_Task item_
Your answer must hold only the lines below from the line containing "(* ===== verification/OperatorSnapshot.v" through the line containing "and points back", each reproduced exactly.

_Material for this exercise_
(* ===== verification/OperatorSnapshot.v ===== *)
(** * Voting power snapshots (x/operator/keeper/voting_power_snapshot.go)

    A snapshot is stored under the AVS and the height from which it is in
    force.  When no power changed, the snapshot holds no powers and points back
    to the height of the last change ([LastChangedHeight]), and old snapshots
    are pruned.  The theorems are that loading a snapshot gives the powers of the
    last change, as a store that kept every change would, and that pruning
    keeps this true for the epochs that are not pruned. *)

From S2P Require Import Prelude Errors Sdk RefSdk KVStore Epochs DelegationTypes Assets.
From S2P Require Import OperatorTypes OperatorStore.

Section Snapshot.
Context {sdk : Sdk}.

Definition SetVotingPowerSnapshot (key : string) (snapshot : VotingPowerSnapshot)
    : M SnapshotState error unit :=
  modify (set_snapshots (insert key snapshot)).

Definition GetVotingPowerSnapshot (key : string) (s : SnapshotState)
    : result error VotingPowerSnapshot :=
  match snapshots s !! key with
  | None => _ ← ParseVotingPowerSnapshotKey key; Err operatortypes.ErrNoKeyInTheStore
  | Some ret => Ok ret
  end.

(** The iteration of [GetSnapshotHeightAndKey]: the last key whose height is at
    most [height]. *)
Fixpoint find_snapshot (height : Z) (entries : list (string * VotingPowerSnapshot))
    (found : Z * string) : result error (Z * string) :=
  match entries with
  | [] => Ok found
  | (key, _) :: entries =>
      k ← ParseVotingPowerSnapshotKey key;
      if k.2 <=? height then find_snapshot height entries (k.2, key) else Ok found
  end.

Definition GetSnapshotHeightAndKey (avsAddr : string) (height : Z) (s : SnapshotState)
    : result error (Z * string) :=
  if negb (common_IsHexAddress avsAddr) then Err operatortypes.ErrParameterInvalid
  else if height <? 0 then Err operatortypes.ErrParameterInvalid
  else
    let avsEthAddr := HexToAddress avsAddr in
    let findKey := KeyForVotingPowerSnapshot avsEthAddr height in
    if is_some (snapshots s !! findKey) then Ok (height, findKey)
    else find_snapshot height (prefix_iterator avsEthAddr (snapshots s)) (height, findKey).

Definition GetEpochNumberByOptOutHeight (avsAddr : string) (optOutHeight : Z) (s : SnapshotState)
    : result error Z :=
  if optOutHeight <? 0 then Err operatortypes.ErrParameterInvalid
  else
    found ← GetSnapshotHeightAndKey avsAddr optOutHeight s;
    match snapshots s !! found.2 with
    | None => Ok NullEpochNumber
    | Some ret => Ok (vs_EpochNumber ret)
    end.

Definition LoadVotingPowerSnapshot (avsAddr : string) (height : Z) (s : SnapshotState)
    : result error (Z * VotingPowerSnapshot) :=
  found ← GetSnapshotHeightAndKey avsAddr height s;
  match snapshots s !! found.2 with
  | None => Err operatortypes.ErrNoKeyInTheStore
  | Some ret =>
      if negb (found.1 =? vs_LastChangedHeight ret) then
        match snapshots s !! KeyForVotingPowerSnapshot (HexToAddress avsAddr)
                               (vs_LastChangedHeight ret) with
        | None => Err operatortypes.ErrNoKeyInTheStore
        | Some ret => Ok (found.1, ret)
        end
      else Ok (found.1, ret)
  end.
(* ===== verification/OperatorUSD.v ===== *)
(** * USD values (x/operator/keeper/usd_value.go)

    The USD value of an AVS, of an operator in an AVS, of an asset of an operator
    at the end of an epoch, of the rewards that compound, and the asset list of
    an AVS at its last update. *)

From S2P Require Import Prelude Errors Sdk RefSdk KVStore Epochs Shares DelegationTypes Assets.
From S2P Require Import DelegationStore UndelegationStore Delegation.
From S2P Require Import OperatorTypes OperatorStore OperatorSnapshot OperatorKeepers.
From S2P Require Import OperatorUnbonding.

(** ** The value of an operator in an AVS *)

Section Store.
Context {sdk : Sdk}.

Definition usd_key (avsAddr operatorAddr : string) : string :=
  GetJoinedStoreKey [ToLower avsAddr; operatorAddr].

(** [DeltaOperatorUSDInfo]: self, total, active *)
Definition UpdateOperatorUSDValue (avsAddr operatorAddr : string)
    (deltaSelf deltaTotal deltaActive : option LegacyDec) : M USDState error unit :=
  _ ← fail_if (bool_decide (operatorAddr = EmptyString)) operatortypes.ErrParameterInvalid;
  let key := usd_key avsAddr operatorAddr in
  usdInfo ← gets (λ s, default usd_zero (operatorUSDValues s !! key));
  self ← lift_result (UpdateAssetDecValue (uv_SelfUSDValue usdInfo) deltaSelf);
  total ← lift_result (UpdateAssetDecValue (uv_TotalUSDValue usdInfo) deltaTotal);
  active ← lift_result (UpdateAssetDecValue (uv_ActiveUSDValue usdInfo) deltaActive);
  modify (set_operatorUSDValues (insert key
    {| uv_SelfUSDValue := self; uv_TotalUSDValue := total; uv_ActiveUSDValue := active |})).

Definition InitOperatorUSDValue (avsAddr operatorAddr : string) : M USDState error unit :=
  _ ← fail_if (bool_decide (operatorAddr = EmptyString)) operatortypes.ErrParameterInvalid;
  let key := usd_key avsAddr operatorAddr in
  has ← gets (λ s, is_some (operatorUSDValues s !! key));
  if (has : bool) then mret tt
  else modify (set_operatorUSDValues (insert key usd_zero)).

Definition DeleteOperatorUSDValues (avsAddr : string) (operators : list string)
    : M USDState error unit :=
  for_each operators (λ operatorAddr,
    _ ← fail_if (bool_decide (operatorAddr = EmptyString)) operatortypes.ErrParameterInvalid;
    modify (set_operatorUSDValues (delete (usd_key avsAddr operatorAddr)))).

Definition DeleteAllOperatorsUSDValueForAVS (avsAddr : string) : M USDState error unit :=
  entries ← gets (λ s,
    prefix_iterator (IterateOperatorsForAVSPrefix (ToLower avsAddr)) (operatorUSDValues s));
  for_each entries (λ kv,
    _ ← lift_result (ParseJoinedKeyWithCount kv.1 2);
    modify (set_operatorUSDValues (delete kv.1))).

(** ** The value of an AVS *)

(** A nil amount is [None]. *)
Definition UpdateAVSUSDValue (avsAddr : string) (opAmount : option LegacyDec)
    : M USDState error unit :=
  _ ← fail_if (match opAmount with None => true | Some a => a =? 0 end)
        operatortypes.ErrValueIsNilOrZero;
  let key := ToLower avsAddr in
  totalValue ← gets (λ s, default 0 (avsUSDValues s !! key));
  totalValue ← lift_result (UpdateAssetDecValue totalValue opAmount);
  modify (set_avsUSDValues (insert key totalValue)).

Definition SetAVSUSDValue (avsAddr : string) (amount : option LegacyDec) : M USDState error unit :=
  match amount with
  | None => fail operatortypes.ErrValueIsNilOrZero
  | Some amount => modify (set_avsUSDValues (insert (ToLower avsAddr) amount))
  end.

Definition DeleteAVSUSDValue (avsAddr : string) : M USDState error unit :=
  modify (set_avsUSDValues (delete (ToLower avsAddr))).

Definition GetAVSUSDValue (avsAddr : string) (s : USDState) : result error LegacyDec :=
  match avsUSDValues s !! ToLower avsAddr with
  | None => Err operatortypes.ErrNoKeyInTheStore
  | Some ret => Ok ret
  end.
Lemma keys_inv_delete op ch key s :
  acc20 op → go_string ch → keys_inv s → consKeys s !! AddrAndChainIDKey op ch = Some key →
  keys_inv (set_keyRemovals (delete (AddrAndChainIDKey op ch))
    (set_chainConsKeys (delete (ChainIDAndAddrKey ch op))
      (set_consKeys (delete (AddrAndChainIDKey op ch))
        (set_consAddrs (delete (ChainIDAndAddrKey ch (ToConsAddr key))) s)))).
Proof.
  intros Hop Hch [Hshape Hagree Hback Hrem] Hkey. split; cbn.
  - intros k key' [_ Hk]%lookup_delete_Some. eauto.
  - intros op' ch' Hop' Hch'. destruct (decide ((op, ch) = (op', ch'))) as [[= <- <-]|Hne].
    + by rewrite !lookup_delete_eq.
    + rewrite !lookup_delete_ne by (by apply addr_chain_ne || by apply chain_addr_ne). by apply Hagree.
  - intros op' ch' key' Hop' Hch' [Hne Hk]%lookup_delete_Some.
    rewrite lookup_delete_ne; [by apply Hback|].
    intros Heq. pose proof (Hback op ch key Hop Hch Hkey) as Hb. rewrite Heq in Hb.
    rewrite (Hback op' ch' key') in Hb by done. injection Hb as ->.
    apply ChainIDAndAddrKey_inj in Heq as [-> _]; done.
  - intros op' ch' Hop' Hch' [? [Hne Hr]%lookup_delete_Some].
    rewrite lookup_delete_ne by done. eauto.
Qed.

==

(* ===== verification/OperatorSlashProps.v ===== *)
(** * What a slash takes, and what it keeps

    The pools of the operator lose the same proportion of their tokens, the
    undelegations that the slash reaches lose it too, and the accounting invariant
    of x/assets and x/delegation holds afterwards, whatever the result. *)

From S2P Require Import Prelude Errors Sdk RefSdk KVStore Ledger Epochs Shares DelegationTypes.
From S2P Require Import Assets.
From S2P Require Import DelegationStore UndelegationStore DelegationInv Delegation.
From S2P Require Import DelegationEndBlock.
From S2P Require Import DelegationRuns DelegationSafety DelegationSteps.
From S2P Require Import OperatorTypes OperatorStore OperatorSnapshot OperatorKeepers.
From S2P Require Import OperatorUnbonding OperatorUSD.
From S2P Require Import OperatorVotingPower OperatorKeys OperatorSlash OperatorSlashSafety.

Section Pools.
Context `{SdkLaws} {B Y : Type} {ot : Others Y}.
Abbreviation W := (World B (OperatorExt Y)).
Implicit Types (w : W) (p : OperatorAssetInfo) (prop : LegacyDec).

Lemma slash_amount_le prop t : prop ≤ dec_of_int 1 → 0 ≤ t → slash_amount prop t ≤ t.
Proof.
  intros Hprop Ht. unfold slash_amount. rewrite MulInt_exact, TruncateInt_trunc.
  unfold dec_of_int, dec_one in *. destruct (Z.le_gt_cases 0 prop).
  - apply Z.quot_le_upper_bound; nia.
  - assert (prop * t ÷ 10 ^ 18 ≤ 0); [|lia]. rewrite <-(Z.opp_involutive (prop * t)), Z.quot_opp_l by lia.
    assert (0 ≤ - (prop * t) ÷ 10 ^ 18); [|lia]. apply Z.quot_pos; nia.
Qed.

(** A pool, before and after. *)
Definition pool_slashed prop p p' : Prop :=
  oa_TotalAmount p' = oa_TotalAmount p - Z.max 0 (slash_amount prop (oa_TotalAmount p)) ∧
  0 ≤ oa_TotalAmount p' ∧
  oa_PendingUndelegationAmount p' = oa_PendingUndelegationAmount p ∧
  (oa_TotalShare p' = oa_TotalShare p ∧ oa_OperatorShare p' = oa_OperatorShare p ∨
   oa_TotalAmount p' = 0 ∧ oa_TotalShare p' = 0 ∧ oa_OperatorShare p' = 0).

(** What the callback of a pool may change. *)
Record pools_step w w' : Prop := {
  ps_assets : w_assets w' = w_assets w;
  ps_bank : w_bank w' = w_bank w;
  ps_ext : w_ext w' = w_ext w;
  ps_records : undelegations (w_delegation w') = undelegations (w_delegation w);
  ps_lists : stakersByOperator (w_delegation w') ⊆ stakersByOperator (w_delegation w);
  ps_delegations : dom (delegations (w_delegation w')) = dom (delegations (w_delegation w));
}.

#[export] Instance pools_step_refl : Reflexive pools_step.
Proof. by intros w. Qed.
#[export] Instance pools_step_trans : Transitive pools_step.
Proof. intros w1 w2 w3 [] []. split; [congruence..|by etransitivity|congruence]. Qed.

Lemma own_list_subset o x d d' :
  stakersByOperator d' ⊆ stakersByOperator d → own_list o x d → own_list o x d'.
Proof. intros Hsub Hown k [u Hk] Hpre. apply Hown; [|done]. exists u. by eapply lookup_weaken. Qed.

_Response to this task_
(* ===== verification/OperatorSnapshot.v ===== *)
(** * Voting power snapshots (x/operator/keeper/voting_power_snapshot.go)

    A snapshot is stored under the AVS and the height from which it is in
    force.  When no power changed, the snapshot holds no powers and points back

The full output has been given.